Restate word for word the lines of the records below, starting at the line that contains "(** From the label [TCP_REWAIT]" and ending at the line that contains "let tmout := u32", with both of those lines included and nothing else.

[[ EXTRACTED DATA open ]]

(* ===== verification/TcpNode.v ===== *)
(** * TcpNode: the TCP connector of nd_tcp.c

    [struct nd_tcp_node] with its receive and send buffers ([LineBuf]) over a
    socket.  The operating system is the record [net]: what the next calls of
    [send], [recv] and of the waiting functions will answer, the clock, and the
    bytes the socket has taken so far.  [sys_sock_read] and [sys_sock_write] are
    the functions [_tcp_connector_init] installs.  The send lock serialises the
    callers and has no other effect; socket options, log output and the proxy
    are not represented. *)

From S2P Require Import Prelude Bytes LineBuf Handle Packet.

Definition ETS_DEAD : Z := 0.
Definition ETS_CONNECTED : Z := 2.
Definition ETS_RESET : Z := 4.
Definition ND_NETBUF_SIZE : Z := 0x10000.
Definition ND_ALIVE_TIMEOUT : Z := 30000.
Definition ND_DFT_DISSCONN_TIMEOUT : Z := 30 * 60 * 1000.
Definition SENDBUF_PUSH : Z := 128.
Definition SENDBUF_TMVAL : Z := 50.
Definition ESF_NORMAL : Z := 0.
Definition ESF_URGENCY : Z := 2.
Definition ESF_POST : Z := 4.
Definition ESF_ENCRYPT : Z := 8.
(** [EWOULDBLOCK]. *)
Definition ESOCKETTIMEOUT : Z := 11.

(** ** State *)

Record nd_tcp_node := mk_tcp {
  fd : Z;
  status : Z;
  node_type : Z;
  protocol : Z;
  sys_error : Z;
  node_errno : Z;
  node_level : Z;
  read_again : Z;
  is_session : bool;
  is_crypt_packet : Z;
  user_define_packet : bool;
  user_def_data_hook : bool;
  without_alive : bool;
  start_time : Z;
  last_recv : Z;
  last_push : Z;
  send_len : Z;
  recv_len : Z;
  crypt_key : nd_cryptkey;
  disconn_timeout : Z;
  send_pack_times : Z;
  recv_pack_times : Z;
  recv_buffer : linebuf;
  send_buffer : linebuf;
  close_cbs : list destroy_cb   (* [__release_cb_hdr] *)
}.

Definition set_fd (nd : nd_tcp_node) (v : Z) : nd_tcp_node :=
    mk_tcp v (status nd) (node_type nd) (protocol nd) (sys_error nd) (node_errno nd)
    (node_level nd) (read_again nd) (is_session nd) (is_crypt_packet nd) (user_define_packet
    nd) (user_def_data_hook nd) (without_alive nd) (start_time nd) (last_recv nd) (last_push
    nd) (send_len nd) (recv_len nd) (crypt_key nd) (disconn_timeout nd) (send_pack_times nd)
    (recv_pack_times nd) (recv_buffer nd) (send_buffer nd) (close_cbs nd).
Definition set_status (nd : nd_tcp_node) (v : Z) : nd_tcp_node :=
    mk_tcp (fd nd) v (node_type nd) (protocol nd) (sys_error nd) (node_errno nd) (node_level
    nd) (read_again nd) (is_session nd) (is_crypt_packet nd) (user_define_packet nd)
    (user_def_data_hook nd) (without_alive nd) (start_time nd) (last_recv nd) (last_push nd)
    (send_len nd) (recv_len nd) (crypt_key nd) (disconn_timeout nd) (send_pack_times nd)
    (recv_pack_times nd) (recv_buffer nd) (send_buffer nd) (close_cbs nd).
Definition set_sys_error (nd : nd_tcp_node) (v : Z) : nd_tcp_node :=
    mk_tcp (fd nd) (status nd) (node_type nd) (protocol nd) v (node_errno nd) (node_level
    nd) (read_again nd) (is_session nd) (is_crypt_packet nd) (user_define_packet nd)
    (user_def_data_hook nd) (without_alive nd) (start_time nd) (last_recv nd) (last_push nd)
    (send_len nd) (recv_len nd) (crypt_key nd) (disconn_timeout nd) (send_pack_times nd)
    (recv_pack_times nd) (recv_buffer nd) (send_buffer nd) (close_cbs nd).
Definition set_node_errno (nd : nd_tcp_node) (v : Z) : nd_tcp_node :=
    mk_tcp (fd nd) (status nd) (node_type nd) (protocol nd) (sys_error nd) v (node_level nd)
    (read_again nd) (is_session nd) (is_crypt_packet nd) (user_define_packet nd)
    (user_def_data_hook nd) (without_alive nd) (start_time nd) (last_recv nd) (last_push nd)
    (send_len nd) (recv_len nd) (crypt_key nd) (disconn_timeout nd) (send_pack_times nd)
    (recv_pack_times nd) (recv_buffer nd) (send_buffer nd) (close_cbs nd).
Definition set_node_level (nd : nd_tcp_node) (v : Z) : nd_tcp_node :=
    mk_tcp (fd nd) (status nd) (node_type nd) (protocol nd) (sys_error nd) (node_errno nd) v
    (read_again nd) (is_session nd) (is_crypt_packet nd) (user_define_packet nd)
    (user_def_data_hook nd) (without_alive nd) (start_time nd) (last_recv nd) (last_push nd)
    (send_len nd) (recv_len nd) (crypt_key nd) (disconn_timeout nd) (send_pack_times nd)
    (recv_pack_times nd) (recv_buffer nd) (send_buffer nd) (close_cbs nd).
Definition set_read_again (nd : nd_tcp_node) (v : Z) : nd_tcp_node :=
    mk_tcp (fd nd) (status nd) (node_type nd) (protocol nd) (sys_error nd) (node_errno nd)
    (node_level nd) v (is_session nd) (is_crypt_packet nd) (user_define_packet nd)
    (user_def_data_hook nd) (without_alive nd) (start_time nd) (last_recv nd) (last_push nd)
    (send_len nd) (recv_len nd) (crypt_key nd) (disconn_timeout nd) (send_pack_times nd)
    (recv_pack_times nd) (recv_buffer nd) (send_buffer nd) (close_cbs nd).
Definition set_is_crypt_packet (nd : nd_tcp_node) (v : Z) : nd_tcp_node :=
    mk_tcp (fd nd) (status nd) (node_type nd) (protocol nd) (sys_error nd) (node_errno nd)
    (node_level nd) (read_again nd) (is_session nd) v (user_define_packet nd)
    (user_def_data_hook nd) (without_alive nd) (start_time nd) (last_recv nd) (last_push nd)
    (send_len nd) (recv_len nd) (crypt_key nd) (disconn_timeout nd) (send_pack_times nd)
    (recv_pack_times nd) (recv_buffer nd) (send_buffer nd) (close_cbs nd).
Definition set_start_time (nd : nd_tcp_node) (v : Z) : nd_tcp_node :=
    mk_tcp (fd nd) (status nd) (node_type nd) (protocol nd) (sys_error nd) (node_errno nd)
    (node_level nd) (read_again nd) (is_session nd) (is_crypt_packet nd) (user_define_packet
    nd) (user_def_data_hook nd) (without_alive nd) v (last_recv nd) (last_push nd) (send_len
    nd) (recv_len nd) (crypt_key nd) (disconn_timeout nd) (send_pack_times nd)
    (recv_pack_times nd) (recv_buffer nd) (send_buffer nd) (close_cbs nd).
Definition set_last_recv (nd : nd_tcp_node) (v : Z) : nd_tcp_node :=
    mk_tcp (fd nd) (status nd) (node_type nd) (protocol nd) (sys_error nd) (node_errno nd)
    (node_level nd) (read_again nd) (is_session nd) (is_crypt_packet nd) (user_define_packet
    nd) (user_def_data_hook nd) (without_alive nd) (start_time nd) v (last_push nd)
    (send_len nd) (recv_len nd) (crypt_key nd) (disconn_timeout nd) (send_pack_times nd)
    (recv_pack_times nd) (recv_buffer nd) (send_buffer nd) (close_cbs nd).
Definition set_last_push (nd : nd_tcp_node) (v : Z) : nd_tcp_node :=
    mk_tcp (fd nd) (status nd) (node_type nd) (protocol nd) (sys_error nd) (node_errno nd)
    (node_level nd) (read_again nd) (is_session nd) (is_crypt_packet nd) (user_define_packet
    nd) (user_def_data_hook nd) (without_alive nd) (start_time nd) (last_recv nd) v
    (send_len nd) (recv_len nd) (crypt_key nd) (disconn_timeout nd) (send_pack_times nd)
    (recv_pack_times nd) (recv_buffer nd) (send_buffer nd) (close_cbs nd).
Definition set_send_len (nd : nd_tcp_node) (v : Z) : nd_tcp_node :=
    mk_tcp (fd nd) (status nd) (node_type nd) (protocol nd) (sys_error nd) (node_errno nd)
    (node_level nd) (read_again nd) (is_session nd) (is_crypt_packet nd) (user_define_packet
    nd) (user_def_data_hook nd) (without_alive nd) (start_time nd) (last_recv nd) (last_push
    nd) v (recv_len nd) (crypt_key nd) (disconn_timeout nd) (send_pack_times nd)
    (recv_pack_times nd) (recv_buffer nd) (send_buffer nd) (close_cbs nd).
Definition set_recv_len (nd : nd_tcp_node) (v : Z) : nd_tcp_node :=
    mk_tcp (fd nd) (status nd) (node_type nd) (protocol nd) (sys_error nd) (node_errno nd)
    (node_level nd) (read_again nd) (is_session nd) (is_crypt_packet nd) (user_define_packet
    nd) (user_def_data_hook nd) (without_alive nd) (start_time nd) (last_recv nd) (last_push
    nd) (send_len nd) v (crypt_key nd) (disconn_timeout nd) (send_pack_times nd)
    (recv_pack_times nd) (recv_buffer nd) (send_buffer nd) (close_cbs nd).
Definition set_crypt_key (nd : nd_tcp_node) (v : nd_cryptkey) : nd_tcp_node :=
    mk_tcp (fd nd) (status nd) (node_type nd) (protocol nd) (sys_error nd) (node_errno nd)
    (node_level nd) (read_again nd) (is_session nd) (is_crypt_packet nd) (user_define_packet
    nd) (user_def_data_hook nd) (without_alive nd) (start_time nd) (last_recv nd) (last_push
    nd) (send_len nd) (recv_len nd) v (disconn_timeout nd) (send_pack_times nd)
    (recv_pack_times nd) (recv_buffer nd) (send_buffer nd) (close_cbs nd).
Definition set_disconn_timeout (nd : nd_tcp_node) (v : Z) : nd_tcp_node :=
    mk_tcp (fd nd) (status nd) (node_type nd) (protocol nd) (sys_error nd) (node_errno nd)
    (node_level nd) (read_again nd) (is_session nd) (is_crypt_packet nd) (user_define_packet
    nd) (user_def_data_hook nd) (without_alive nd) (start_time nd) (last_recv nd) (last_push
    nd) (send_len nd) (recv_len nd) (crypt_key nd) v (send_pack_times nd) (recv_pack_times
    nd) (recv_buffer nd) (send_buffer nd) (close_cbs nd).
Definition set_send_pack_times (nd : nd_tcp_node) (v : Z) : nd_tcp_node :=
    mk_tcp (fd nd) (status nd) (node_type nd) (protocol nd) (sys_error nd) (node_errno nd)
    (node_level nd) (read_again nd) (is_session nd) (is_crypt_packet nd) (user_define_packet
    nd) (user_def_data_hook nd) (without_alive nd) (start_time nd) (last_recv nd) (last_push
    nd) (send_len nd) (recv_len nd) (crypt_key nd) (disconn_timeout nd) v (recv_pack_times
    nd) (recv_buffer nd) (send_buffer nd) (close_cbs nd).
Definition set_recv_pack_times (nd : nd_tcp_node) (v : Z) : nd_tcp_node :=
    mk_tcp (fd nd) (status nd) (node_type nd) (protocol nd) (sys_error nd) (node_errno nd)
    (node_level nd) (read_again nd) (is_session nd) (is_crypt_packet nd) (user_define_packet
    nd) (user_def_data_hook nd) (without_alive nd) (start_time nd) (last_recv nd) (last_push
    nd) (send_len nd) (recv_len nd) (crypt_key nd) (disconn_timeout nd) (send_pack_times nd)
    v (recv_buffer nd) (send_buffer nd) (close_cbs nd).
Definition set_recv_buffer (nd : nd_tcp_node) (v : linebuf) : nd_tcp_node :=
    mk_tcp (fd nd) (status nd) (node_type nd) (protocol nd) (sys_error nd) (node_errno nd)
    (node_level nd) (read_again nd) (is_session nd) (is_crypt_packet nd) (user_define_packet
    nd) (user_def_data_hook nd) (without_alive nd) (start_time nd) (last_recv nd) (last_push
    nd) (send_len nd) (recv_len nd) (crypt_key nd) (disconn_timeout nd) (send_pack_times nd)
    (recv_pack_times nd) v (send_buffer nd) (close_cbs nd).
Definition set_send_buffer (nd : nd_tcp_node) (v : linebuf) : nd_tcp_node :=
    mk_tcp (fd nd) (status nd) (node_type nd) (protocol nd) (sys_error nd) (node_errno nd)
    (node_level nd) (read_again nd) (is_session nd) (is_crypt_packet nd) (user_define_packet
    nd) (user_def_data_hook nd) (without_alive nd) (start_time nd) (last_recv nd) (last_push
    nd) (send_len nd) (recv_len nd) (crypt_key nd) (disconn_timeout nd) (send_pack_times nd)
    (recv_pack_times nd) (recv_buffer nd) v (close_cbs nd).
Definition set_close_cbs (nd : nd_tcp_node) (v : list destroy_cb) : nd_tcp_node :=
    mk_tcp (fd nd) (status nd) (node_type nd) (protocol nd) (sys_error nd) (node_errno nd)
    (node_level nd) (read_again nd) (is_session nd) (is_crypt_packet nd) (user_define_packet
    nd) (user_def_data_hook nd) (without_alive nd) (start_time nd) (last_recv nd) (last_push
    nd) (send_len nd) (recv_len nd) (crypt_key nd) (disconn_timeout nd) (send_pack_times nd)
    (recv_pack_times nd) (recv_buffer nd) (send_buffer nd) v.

[[ EXTRACTED DATA closed ]]
[[ EXTRACTED DATA open ]]

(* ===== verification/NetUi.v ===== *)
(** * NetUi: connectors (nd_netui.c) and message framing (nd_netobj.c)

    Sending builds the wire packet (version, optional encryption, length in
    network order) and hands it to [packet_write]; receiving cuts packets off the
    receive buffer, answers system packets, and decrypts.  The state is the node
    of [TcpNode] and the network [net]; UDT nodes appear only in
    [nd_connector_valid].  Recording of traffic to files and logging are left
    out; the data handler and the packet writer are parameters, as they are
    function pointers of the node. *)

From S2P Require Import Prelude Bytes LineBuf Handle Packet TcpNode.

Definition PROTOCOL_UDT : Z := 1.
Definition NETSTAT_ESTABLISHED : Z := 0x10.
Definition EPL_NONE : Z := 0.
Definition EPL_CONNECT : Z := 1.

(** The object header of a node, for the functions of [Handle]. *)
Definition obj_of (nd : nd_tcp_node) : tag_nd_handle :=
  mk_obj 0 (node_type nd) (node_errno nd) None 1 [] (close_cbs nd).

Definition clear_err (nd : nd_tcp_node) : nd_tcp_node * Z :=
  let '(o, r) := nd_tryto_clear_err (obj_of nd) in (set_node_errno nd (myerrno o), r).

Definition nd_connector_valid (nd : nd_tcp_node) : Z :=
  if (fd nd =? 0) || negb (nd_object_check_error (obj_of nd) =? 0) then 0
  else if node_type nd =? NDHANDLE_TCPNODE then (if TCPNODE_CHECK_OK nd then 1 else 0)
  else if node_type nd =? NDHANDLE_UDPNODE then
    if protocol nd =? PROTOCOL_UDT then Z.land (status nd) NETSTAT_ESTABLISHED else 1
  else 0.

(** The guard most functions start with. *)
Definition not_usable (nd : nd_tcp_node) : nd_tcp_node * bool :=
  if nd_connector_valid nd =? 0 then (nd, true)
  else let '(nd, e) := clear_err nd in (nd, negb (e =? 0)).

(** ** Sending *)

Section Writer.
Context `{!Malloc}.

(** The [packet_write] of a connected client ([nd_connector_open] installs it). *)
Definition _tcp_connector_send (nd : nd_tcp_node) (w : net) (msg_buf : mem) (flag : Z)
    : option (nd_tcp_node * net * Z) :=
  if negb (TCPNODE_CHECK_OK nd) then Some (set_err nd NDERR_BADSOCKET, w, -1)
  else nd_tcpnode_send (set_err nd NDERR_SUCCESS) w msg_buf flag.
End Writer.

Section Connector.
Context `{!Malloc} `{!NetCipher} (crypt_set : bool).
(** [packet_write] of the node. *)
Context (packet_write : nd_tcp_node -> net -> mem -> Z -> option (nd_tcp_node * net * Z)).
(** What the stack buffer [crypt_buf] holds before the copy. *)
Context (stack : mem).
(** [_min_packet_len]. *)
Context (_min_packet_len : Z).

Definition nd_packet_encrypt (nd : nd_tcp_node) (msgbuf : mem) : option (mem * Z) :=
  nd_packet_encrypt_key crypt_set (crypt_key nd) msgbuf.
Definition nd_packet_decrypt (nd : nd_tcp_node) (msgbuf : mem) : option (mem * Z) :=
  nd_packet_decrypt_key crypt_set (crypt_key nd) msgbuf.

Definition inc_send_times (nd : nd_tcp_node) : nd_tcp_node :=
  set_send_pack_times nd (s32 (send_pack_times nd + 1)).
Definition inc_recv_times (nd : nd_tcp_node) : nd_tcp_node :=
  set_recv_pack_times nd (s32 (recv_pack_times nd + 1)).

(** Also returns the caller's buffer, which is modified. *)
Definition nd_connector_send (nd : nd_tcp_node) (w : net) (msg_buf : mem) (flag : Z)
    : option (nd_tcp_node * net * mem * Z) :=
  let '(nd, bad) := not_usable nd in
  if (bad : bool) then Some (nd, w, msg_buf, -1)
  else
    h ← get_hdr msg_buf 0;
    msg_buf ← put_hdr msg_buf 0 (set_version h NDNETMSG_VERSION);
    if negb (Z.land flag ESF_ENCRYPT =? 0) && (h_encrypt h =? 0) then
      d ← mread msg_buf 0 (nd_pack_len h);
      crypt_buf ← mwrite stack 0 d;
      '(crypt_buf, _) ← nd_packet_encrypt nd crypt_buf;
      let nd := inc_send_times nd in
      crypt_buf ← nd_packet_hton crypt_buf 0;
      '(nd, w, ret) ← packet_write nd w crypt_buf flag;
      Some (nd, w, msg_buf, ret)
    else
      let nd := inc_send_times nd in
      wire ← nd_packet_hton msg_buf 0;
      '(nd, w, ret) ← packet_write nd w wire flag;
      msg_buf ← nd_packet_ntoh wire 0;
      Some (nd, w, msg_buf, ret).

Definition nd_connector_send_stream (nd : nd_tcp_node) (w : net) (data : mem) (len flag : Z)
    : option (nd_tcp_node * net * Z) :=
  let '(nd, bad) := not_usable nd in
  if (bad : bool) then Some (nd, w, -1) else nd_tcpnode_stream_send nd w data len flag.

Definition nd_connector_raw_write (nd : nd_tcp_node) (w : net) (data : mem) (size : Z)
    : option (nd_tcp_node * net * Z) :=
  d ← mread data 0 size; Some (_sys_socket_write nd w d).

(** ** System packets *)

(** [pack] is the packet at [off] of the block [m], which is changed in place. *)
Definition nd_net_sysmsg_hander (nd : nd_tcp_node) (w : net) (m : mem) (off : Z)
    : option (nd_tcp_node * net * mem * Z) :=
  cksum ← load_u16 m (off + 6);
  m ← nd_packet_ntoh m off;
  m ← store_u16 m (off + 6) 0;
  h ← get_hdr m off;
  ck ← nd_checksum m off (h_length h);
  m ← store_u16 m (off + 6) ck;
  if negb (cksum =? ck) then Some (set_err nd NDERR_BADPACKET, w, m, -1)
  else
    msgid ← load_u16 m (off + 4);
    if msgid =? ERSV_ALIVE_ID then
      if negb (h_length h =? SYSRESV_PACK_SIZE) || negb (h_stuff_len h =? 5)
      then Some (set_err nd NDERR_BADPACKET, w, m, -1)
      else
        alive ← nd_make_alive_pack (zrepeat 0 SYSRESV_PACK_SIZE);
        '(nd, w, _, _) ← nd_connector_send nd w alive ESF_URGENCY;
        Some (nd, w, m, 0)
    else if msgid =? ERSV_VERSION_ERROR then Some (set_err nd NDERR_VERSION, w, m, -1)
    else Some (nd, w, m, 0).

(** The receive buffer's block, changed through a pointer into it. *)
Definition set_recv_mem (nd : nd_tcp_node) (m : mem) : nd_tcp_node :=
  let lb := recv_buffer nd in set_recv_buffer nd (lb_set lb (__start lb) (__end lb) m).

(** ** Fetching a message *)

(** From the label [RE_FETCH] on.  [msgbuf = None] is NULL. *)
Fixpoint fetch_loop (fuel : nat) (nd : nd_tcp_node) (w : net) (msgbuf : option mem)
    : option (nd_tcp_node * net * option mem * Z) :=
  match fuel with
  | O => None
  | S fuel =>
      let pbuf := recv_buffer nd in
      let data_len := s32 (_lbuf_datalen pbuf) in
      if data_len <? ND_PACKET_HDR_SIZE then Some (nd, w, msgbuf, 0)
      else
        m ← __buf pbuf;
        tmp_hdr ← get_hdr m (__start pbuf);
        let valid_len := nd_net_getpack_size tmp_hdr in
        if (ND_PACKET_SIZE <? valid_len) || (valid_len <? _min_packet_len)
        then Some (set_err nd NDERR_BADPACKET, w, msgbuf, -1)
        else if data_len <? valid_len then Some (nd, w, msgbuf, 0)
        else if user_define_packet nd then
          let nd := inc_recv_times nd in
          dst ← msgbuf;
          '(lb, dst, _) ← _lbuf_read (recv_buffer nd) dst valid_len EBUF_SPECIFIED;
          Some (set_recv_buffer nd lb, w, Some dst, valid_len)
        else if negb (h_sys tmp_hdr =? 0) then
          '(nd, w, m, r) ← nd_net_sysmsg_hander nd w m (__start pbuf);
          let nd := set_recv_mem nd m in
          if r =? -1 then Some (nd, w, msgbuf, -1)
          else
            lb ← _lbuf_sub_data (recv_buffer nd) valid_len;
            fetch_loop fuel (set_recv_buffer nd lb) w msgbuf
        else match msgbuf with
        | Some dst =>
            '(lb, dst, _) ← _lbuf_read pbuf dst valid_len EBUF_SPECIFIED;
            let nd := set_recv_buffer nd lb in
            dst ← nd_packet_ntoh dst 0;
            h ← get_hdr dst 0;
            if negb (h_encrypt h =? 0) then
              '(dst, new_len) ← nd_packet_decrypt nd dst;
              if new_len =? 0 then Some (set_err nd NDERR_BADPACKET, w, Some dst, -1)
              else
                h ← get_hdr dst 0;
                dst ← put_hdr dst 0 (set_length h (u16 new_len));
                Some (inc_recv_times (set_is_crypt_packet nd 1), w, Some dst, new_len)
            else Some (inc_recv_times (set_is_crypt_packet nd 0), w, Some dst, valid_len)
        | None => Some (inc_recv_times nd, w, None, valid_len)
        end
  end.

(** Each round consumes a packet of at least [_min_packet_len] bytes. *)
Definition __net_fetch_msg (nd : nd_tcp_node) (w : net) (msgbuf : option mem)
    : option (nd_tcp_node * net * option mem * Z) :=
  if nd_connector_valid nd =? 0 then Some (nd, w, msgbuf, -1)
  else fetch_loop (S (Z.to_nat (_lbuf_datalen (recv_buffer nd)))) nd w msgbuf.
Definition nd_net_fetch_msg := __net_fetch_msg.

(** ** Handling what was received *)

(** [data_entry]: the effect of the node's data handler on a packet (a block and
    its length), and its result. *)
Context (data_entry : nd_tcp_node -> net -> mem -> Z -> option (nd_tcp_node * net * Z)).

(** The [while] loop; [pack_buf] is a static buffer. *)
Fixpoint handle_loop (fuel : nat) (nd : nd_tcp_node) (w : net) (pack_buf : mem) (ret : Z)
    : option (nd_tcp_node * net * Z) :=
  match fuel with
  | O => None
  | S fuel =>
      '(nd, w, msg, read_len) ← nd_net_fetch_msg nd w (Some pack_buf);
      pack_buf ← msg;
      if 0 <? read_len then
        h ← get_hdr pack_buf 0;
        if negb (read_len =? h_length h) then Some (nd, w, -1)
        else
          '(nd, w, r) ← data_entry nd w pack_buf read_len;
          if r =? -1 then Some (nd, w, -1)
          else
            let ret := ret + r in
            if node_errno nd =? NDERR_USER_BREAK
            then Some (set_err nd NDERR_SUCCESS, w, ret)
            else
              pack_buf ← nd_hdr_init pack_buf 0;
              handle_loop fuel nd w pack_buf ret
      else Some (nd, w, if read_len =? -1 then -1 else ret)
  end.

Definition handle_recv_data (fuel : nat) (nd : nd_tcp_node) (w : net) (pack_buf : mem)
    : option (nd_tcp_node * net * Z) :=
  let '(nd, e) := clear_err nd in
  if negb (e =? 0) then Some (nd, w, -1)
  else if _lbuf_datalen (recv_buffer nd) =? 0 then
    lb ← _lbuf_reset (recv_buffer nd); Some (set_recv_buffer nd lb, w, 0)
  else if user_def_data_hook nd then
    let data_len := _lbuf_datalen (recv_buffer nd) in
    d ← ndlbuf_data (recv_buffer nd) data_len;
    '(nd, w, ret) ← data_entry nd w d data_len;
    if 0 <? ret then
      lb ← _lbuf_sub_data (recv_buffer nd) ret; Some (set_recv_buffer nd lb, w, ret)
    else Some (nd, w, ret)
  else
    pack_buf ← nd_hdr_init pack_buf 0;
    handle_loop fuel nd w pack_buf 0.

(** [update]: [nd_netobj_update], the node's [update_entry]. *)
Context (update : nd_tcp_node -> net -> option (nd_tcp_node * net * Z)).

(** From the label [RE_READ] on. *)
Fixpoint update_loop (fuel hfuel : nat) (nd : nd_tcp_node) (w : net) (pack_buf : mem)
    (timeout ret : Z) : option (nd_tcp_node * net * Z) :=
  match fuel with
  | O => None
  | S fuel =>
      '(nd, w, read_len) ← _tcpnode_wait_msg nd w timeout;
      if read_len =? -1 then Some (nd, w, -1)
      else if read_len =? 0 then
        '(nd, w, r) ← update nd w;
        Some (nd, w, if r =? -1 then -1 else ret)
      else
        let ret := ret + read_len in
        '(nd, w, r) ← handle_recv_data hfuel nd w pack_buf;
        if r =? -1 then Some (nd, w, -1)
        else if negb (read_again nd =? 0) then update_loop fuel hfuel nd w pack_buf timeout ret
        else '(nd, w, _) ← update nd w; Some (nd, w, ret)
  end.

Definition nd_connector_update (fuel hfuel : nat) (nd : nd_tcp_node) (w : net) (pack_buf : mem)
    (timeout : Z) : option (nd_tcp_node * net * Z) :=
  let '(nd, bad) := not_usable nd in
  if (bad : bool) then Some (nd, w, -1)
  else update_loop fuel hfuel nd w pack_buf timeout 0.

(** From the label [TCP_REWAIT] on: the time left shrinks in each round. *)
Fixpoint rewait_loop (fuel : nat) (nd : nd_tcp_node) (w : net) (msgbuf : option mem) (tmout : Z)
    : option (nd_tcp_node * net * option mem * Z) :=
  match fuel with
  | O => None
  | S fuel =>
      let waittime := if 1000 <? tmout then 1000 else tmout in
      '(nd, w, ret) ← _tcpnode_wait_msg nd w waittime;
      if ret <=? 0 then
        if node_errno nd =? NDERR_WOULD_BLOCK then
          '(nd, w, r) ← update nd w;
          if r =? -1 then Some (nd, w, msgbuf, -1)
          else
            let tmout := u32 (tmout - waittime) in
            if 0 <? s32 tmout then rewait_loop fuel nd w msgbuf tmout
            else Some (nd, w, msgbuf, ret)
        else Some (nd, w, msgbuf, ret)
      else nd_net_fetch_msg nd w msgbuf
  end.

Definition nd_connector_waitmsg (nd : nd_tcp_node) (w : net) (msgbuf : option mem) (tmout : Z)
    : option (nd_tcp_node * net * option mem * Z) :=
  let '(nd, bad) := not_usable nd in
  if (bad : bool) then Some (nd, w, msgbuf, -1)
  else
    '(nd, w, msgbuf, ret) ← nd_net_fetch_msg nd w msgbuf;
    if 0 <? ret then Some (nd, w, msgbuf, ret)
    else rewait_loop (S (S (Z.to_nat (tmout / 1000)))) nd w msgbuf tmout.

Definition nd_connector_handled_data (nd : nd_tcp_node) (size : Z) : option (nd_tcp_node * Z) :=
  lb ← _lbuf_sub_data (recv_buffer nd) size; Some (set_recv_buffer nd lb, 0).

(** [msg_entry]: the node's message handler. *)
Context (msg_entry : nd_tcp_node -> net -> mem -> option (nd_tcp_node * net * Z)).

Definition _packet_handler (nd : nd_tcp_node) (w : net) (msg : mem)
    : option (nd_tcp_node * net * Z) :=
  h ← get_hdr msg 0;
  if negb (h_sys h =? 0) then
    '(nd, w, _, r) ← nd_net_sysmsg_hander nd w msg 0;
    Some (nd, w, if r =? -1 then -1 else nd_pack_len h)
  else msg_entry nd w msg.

[[ EXTRACTED DATA closed ]]

**RESULT OF THE TASK**
(** From the label [TCP_REWAIT] on: the time left shrinks in each round. *)
Fixpoint rewait_loop (fuel : nat) (nd : nd_tcp_node) (w : net) (msgbuf : option mem) (tmout : Z)
    : option (nd_tcp_node * net * option mem * Z) :=
  match fuel with
  | O => None
  | S fuel =>
      let waittime := if 1000 <? tmout then 1000 else tmout in
      '(nd, w, ret) ← _tcpnode_wait_msg nd w waittime;
      if ret <=? 0 then
        if node_errno nd =? NDERR_WOULD_BLOCK then
          '(nd, w, r) ← update nd w;
          if r =? -1 then Some (nd, w, msgbuf, -1)
          else
            let tmout := u32 (tmout - waittime) in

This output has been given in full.